:: What the task requires ::
Begin at the line containing "(** A Python" and reproduce every line through the end of the entries below. Nothing else should appear.

Collected data entries
[Start of section]
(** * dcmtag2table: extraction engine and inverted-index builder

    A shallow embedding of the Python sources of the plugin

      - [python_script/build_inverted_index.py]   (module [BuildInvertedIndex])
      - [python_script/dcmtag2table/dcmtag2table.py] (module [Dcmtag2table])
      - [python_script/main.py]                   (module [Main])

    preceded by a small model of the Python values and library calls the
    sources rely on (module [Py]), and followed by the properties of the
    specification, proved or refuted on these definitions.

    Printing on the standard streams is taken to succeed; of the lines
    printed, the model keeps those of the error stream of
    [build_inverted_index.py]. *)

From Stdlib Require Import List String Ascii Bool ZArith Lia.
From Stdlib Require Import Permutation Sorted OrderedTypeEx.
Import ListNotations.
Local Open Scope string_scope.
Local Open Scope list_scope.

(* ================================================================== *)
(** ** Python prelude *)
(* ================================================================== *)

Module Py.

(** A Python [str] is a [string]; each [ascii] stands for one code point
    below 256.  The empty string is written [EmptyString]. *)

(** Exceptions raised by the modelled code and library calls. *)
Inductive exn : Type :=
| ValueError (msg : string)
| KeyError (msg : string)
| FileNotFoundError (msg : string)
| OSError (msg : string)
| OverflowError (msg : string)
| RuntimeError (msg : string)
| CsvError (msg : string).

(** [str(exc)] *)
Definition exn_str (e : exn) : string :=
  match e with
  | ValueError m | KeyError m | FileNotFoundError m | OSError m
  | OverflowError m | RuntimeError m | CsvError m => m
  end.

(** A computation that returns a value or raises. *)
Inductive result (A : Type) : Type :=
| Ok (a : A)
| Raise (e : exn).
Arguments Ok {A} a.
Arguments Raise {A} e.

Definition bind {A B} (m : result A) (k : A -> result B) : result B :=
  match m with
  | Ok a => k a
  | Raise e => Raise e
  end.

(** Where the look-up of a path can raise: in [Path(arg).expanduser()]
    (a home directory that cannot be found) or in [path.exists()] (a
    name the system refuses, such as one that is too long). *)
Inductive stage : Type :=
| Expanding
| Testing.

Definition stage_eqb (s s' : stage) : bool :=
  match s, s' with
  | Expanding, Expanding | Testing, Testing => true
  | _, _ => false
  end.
[End of section]
:: Finished task ::
(** A Python [str] is a [string]; each [ascii] stands for one code point
    below 256.  The empty string is written [EmptyString]. *)

(** Exceptions raised by the modelled code and library calls. *)
Inductive exn : Type :=
| ValueError (msg : string)
| KeyError (msg : string)
| FileNotFoundError (msg : string)
| OSError (msg : string)
| OverflowError (msg : string)
| RuntimeError (msg : string)
| CsvError (msg : string).

(** [str(exc)] *)
Definition exn_str (e : exn) : string :=
  match e with
  | ValueError m | KeyError m | FileNotFoundError m | OSError m
  | OverflowError m | RuntimeError m | CsvError m => m
  end.

(** A computation that returns a value or raises. *)
Inductive result (A : Type) : Type :=
| Ok (a : A)
| Raise (e : exn).
Arguments Ok {A} a.
Arguments Raise {A} e.

Definition bind {A B} (m : result A) (k : A -> result B) : result B :=
  match m with
  | Ok a => k a
  | Raise e => Raise e
  end.

(** Where the look-up of a path can raise: in [Path(arg).expanduser()]
    (a home directory that cannot be found) or in [path.exists()] (a
    name the system refuses, such as one that is too long). *)
Inductive stage : Type :=
| Expanding
| Testing.

Definition stage_eqb (s s' : stage) : bool :=
  match s, s' with
  | Expanding, Expanding | Testing, Testing => true
  | _, _ => false
  end.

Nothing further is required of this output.